▶ What the exercise asks
One range is to be output from the listing below, exactly as written: the line with "intros Hpass. induction" to the line with "intros Hs. apply", both kept.

▶ Data for this task
Lemma sum_playouts_app (ls1 ls2 : list data_line) :
  sum_playouts (ls1 ++ ls2) = sum_playouts ls1 + sum_playouts ls2.
Proof. induction ls1 as [|l ls1 IH]; simpl; [reflexivity|]. rewrite IH. lia. Qed.

Lemma merged_app (ls1 ls2 : list data_line) (c : Z) :
  forall s, merged (ls1 ++ ls2) c s = merged ls2 c (merged ls1 c s).
Proof. induction ls1 as [|l ls1 IH]; intros s; simpl; [reflexivity|]. apply IH. Qed.

Lemma aggregate_bounds (ls : list data_line) (c : Z) :
  Forall (fun l => on_board (coord_of l) /\ 0 <= l_playouts l) ls ->
  0 <= aggregate ls c <= sum_playouts ls.
Proof.
  induction 1 as [|l ls [_ Hl] _ IH]; simpl; [lia|].
  destruct (coord_of l =? c); lia.
Qed.

Lemma aggregate_off_board (ls : list data_line) (c : Z) :
  Forall (fun l => on_board (coord_of l) /\ 0 <= l_playouts l) ls ->
  ~ on_board c -> aggregate ls c = 0.
Proof.
  induction 1 as [|l ls [Hl _] _ IH]; intros Hc; simpl; [reflexivity|].
  destruct (coord_of l =? c) eqn:E.
  - apply Z.eqb_eq in E. now rewrite E in Hl.
  - now rewrite IH.
Qed.

Lemma merged_playouts (ls : list data_line) (c : Z) :
  forall s,
    Forall (fun l => on_board (coord_of l) /\ 0 <= l_playouts l) ls ->
    0 <= playouts s -> playouts s + sum_playouts ls <= INT_MAX ->
    playouts (merged ls c s) = playouts s + aggregate ls c.
Proof.
  induction ls as [|l ls IH]; intros s Hls Hs Hsum; simpl; [lia|].
  inversion Hls as [|? ? [_ Hl] Hls']; subst. simpl in Hsum.
  pose proof (aggregate_bounds ls c Hls') as Hb.
  destruct (coord_of l =? c).
  - assert (E : playouts (stats_add_result s (l_value l) (l_playouts l))
                = playouts s + l_playouts l).
    { simpl. unfold int_add. apply wrap_int_nonneg. lia. }
    rewrite IH; try assumption; rewrite E; lia.
  - rewrite IH; try assumption; lia.
Qed.

Lemma well_formedb_ok (ls : list data_line) :
  well_formedb board_size board_size2 str2coord ls = true -> well_formed ls.
Proof.
  unfold Aggregator.well_formedb, Aggregator.well_formed.
  intros H. apply andb_true_iff in H as [HF Hs]. split.
  - rewrite forallb_forall in HF. apply Forall_forall. intros l Hl.
    apply list_elem_of_In, HF in Hl.
    apply andb_true_iff in Hl as [Hl Hn].
    apply andb_true_iff in Hl as [Hlo Hhi].
    unfold Aggregator.on_board. lia.
  - lia.
Qed.

Lemma well_formed_snoc (ls : list data_line) (l : data_line) :
  well_formed (ls ++ [l]) ->
  well_formed ls /\ on_board (coord_of l) /\ 0 <= l_playouts l
  /\ sum_playouts ls + l_playouts l <= INT_MAX.
Proof.
  intros [HF Hs]. apply Forall_app in HF as [HF Hl].
  inversion Hl as [|? ? [Hb Hn] _]; subst.
  rewrite sum_playouts_app in Hs. simpl in Hs.
  split; [split; [assumption|lia]|].
  split; [exact Hb|]. split; [exact Hn|lia].
Qed.

Lemma stats_get_on_board (st : list move_stats) (c : Z) :
  on_board c -> stats_get st c = st !! slot c.
Proof.
  intros [H _]. unfold stats_get.
  replace (0 <=? c + 2) with true by (symmetry; apply Z.leb_le; lia).
  reflexivity.
Qed.

Lemma slot_inj (c c' : Z) : on_board c -> on_board c' -> slot c = slot c' -> c = c'.
Proof. unfold slot. intros [H _] [H' _] E. lia. Qed.

Lemma slot_bound (c : Z) : on_board c -> (slot c < board_size2 + 2)%nat.
Proof. unfold slot. intros [H H']. lia. Qed.

(** *** The invariant of the loops *)

Lemma add_lines_inv (ls : list data_line) :
  on_board pass ->
  well_formed ls ->
  exists a,
    add_lines init_acc ls = Some a
    /\ length (stats a) = (board_size2 + 2)%nat
    /\ (forall c, on_board c ->
                  stats_get (stats a) c = Some (merged ls c zero_stats))
    /\ best_inv pass board_size board_size2 str2coord ls
         (best_move a) (best_playouts a).
Proof.
  intros Hpass. induction ls as [|l ls IH] using rev_ind; intros Hwf.
  - exists init_acc. simpl. repeat split.
    + apply length_replicate.
    + intros c Hc. rewrite stats_get_on_board by assumption.
      apply lookup_replicate_2. now apply slot_bound.
    + left. repeat split.
  - apply well_formed_snoc in Hwf as (Hwf & Hb & Hn & Hsum).
    destruct (IH Hwf) as (a & Ha & Hlen & Hst & Hbest).
    destruct Hwf as [HF _].
    rewrite add_lines_app, Ha. simpl. unfold add_line.
    fold (coord_of l). set (c := coord_of l) in *.
    rewrite (Hst c Hb).
    set (new := stats_add_result (merged ls c zero_stats) (l_value l)
                  (l_playouts l)).
    assert (Hnew : playouts new = aggregate ls c + l_playouts l).
    { pose proof (aggregate_bounds ls c HF) as Hb'.
      unfold new. simpl.
      rewrite merged_playouts; simpl; try assumption; try lia.
      unfold int_add. apply wrap_int_nonneg. lia. }
    assert (Hagg : forall c', aggregate (ls ++ [l]) c'
                              = aggregate ls c'
                                + (if c =? c' then l_playouts l else 0)).
    { intros c'. rewrite aggregate_app. simpl. fold c. lia. }
    assert (Hst' : forall c', on_board c' ->
              stats_get (<[slot c := new]> (stats a)) c'
              = Some (merged (ls ++ [l]) c' zero_stats)).
    { intros c' Hc'. rewrite stats_get_on_board by assumption.
      rewrite merged_app. simpl. fold c.
      destruct (c =? c') eqn:E.
      - apply Z.eqb_eq in E. subst c'.
        rewrite list_lookup_insert_eq; [reflexivity|].
        rewrite Hlen. now apply slot_bound.
      - apply Z.eqb_neq in E.
        rewrite list_lookup_insert_ne.
        + rewrite <- stats_get_on_board by assumption. now apply Hst.
        + intros Hs. apply E. now apply slot_inj. }
    clearbody new.
    destruct (best_playouts a <? playouts new) eqn:Hlt.
    + apply Z.ltb_lt in Hlt.
      eexists. split; [reflexivity|]. simpl.
      split; [now rewrite length_insert|]. split; [exact Hst'|].
      right. split; [assumption|]. split; [|split].
      * rewrite Hagg, Z.eqb_refl. lia.
      * intros c'. rewrite Hagg. destruct (c =? c') eqn:E.
        -- apply Z.eqb_eq in E. subst c'. lia.
        -- destruct Hbest as [(-> & _ & Hbp)|(_ & _ & Hmax & _)].
           ++ simpl. pose proof (aggregate_bounds [] c' ltac:(constructor)).
              simpl in *. lia.
           ++ specialize (Hmax c'). lia.
      * exists ls, l, []. repeat split.
        -- rewrite Hagg, Z.eqb_refl. lia.
        -- destruct Hbest as [(-> & _ & _)|(_ & _ & Hmax & _)];
             [constructor|].
           apply Forall_forall. intros l' _. specialize (Hmax (coord_of l')).
           lia.
    + apply Z.ltb_ge in Hlt.
      eexists. split; [reflexivity|]. simpl.
      split; [now rewrite length_insert|]. split; [exact Hst'|].
      destruct Hbest as [(-> & _ & Hbp)|(Hbm & Hbp & Hmax & Hfirst)].
      * exfalso. simpl in *. lia.
      * right. split; [assumption|].
        assert (Hsame : aggregate (ls ++ [l]) (best_move a)
                        = aggregate ls (best_move a)).
        { rewrite Hagg. destruct (c =? best_move a) eqn:E; [|lia].
          apply Z.eqb_eq in E. rewrite <- E in *. lia. }
        split; [|split].
        -- now rewrite Hsame.
        -- intros c'. rewrite Hagg. destruct (c =? c') eqn:E.
           ++ apply Z.eqb_eq in E. subst c'. lia.
           ++ specialize (Hmax c'). lia.
        -- destruct Hfirst as (p1 & l0 & p2 & -> & Hc0 & Hr & Hp1).
           exists p1, l0, (p2 ++ [l]). repeat split; try assumption.
           now rewrite <- app_assoc.
Qed.
(** A dataset policy [getDouble] accepts, and a conversion for it: every
    number names the key "IMRED_NF". *)
Definition datasetPolicy_double : Policy float :=
  [("normalizeKey", PDouble 1%float)].

Definition keyOfDouble (d : float) : string := "IMRED_NF".

(** The memory past the master flat holds zeros. *)
Definition zeros (i : nat) : float := 0%float.

Definition world (chunk master : Exposure float) : World float :=
  mkWorld chunk master zeros [].

(** A science image the sub-stage has already been run on. *)
Definition corrected4x4 : Exposure float :=
  setMetadata science4x4
    (addProperty ("ISR_FLATCOR", AnyString "Complete") scienceMetadata).

(** Master flats of another size, another amplifier, another filter. *)
Definition flat2x2 : Exposure float :=
  mkExposure 2 2 (repeat 2%float 4) (repeat 0 4) scienceMetadata.

Definition flat4x4_amp2 : Exposure float :=
  setMetadata flat4x4 [("AMPID", AnyInt 2); ("FILTER", AnyInt 2)].

Definition flat4x4_filter3 : Exposure float :=
  setMetadata flat4x4 [("AMPID", AnyInt 1); ("FILTER", AnyInt 3)].

(** A master flat that carries the normalization marker. *)
Definition flat4x4_normalized : Exposure float :=
  setMetadata flat4x4
    (addProperty ("IMRED_NF", AnyString "Complete") scienceMetadata).

(** A master flat that is zero everywhere. *)
Definition flatZero2x2 : Exposure float :=
  mkExposure 2 2 (repeat 0%float 4) (repeat 0 4) scienceMetadata.

(** A master flat that is 1.0 everywhere. *)
Definition flatOne4x4 : Exposure float :=
  mkExposure 4 4 (repeat 1%float 16) (repeat 0 16) scienceMetadata.

Definition science2x2 : Exposure float :=
  mkExposure 2 2 (repeat 1000%float 4) (repeat 0 4) scienceMetadata.

(** A master flat with spread: mean 2, standard deviation 1. *)
Definition flatSpread2x2 : Exposure float :=
  mkExposure 2 2 [1%float; 3%float; 1%float; 3%float] (repeat 0 4)
             scienceMetadata.

(** ** More inputs *)

(** A science image that is identified by its CCD only. *)
Definition scienceCcd4x4 : Exposure float :=
  setMetadata science4x4 [("CCDID", AnyInt 7); ("FILTER", AnyInt 2)].

(** A science image whose amplifier identifier is negative. *)
Definition scienceNegative4x4 : Exposure float :=
  setMetadata science4x4 [("AMPID", AnyInt (-1)); ("FILTER", AnyInt 2)].

(** A policy without its flat-field section. *)
Definition isrPolicy_empty : Policy float := [].

(** A policy whose flat-field section is empty. *)
Definition isrPolicy_noType : Policy float := [("flatPolicy", PPolicy [])].

(** A flat policy that stops after [stretchFactor]. *)
Definition flatPolicy_noClip : Policy float :=
  [("chunkType", PString "amp");
   ("flatFieldScale", PDouble 0%float);
   ("stretchFactor", PDouble 3%float)].

(** A flat policy without [stretchFactor]. *)
Definition flatPolicy_noStretch : Policy float :=
  [("chunkType", PString "amp");
   ("flatFieldScale", PDouble 0%float)].

(** A master flat of the size of [flat4x4] with other samples, another
    mask and no metadata. *)
Definition flat4x4_bare : Exposure float :=
  mkExposure 4 4 (repeat 5%float 16) (repeat 1 16) [].

(** A science image and a master flat with no FILTER entry. *)
Definition scienceNoFilter4x4 : Exposure float :=
  setMetadata science4x4 [("AMPID", AnyInt 1)].

(** A master flat whose FILTER is a name. *)
Definition flat4x4_filterName : Exposure float :=
  setMetadata flat4x4 [("AMPID", AnyInt 1); ("FILTER", AnyString "r")].



(** A master flat without "AMPID". *)
Definition flat4x4_noAmp : Exposure float :=
  setMetadata flat4x4 [("FILTER", AnyInt 2)].

(** Exposures with no rows. *)
Definition science0x4 : Exposure float :=
  mkExposure 4 0 [] [] scienceMetadata.

Definition flat0x4 : Exposure float :=
  mkExposure 4 0 [] [] scienceMetadata.

(** ** What a stage may change *)

(** [e'] is [e] but for the values of its samples: same size, as many
    samples, same mask, same metadata. *)
Definition sameButSamples {D : Type} (e e' : Exposure D) : Prop :=
  getCols e' = getCols e /\
  getRows e' = getRows e /\
  List.length (image e') = List.length (image e) /\
  mask e' = mask e /\
  metadata e' = metadata e.

(** The master flat after the normalization and the scaling of the
    correction: each sample divided by [mu], multiplied by [stretch], and by
    [scale] when that is not zero. *)
Definition scaledFlat {D : Type} `{Double D}
    (mu stretch scale : D) (samples : list D) : list D :=
  if to_bool scale
  then map (fun m => dmul (dmul (ddiv m mu) stretch) scale) samples
  else map (fun m => dmul (ddiv m mu) stretch) samples.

▶ Written solution
  intros Hpass. induction ls as [|l ls IH] using rev_ind; intros Hwf.
  - exists init_acc. simpl. repeat split.
    + apply length_replicate.
    + intros c Hc. rewrite stats_get_on_board by assumption.
      apply lookup_replicate_2. now apply slot_bound.
    + left. repeat split.
  - apply well_formed_snoc in Hwf as (Hwf & Hb & Hn & Hsum).
    destruct (IH Hwf) as (a & Ha & Hlen & Hst & Hbest).
    destruct Hwf as [HF _].
    rewrite add_lines_app, Ha. simpl. unfold add_line.
    fold (coord_of l). set (c := coord_of l) in *.
    rewrite (Hst c Hb).
    set (new := stats_add_result (merged ls c zero_stats) (l_value l)
                  (l_playouts l)).
    assert (Hnew : playouts new = aggregate ls c + l_playouts l).
    { pose proof (aggregate_bounds ls c HF) as Hb'.
      unfold new. simpl.
      rewrite merged_playouts; simpl; try assumption; try lia.
      unfold int_add. apply wrap_int_nonneg. lia. }
    assert (Hagg : forall c', aggregate (ls ++ [l]) c'
                              = aggregate ls c'
                                + (if c =? c' then l_playouts l else 0)).
    { intros c'. rewrite aggregate_app. simpl. fold c. lia. }
    assert (Hst' : forall c', on_board c' ->
              stats_get (<[slot c := new]> (stats a)) c'
              = Some (merged (ls ++ [l]) c' zero_stats)).
    { intros c' Hc'. rewrite stats_get_on_board by assumption.
      rewrite merged_app. simpl. fold c.
      destruct (c =? c') eqn:E.
      - apply Z.eqb_eq in E. subst c'.
        rewrite list_lookup_insert_eq; [reflexivity|].
        rewrite Hlen. now apply slot_bound.
      - apply Z.eqb_neq in E.
        rewrite list_lookup_insert_ne.
        + rewrite <- stats_get_on_board by assumption. now apply Hst.
        + intros Hs. apply E. now apply slot_inj. }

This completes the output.